TRENTON – The Senate approved legislation today sponsored by Senator Shirley K. Turner that would expand the list of those individuals authorized to administer emergency epinephrine at a school to include more school personnel and the allergic students themselves.
“An allergic reaction can go from manageable to disastrous in a matter of minutes, and timely administration of epinephrine can be the difference between life and death,” said Senator Turner, D-Mercer and Chair of the Senate Education Committee. “Children who face the threat of anaphylactic shock every day are more likely than not trained in how to use an ‘epi-pen’ when necessary. It makes no sense to stop them from doing so while in school.”
Senator Turner’s bill, S-79, would clarify the current state law governing the administration of epinephrine to treat severe allergic reactions. The bill includes a provision that would require school nurses to recruit and train adult faculty to serve as designees to administer emergency epinephrine to students should the school nurse be unavailable. Additionally in the absence of the school nurse or designee, students would be permitted to self administer the epinephrine.
“We should do everything possible to train as many school personnel as possible on how to properly reaction to medical emergencies like severe allergies,” added Senator Turner. “Good training can help staff to act quickly and calmly to help the student and minimize the danger of the allergic reaction.”
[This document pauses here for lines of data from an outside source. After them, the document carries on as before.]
(** The checksum is updated if there is one; the ports stay. *)
Definition udp_fix (c : Z) u : bytes :=
  if bool_decide (view_get udp_view UdpChecksum u ≠ 0%Z) then view_set udp_view UdpChecksum c u else u.

Lemma udp_fix_ports c u f : view_new udp_view u → f ≠ UdpChecksum →
  view_get udp_view f (udp_fix c u) = view_get udp_view f u.
Proof.
  intros Hu Hf. unfold udp_fix. case_bool_decide; [|done]. by rewrite (law_get_set_ne _ _ udp_view_laws).
Qed.

Lemma udp_fix_shape c u : length (udp_fix c u) = length u ∧ (is_bytes u → is_bytes (udp_fix c u)).
Proof.
  unfold udp_fix. case_bool_decide; [|done].
  split; [apply (law_length_set _ _ udp_view_laws)|apply (law_bytes_set _ _ udp_view_laws)].
Qed.
End headers.

(** ** The endpoints of a packet *)

Lemma socket_ip_new ip port : socket_ip (socket_addr_new ip port) = ip.
Proof. by destruct ip. Qed.

Lemma socket_port_new ip port : socket_port (socket_addr_new ip port) = port.
Proof. by destruct ip. Qed.

Section endpoints.
Context `{PnetViews}.

(** The implementation of [MutableIpPacket] that the first byte selects *)
Definition packet_family (b : bytes) : option MutableIpPacket :=
  first ← head b;
  if bool_decide (Z.shiftr first 4 = 4%Z) then Some MutableIpv4Packet
  else if bool_decide (Z.shiftr first 4 = 6%Z) then Some MutableIpv6Packet else None.

(** The source and the destination of a UDP packet of a family *)
Definition endpoints (P : MutableIpPacket) (b : bytes) : option (SocketAddr * SocketAddr) :=
  if mip_new P b && bool_decide (mip_get_next_level_protocol P b = IpNextHeaderProtocols.Udp)
     && view_new udp_view (mip_payload P b)
  then Some (socket_addr_new (mip_into P (mip_get_source P b)) (view_get udp_view UdpSource (mip_payload P b)),
             socket_addr_new (mip_into P (mip_get_destination P b)) (view_get udp_view UdpDestination (mip_payload P b)))
  else None.

Definition udp_endpoints (b : bytes) : option (SocketAddr * SocketAddr) :=
  P ← packet_family b; endpoints P b.

Lemma packet_family_shape b b' : same_shape b b' → packet_family b' = packet_family b.
Proof. intros (_ & Hh & _). unfold packet_family. by rewrite Hh. Qed.

(** The address of the virtual peer, in the family of a node's address *)
Definition vpeer_ip (a : DualIpAddr) (ip : StdIpAddr) : StdIpAddr :=
  match ip with V4 _ => V4 (dual_ipv4 a) | V6 _ => V6 (dual_ipv6 a) end.

Definition same_family (a b : StdIpAddr) : Prop :=
  match a, b with V4 _, V4 _ | V6 _, V6 _ => True | _, _ => False end.

#[export] Instance same_family_dec a b : Decision (same_family a b).
Proof. destruct a, b; apply _. Defined.

Definition ip_ok (ip : StdIpAddr) : Prop := match ip with V4 ip => is_uint 32 ip | V6 ip => is_uint 128 ip end.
The bill also requires that epinephrine be available in a secure, unlocked and easily accessible location. The epinephrine used to counter allergic reactions are contained in devices commonly known as “epi-pens”, auto-injectors used to quickly administer the drug to a person suffering from Anaphylaxis, a severe allergic reaction caused by contact with certain foods, including shellfish and nut products, latex and certain medications.
The bill would also require that students be transported to a hospital emergency room after having the pen administered. The Department of Education would be required to work with physicians to establish guidelines outlining procedures to reduce the potential for students being exposed to allergens.
The bill passed the Senate by a vote of 39-0. It now goes to the Assembly for their consideration.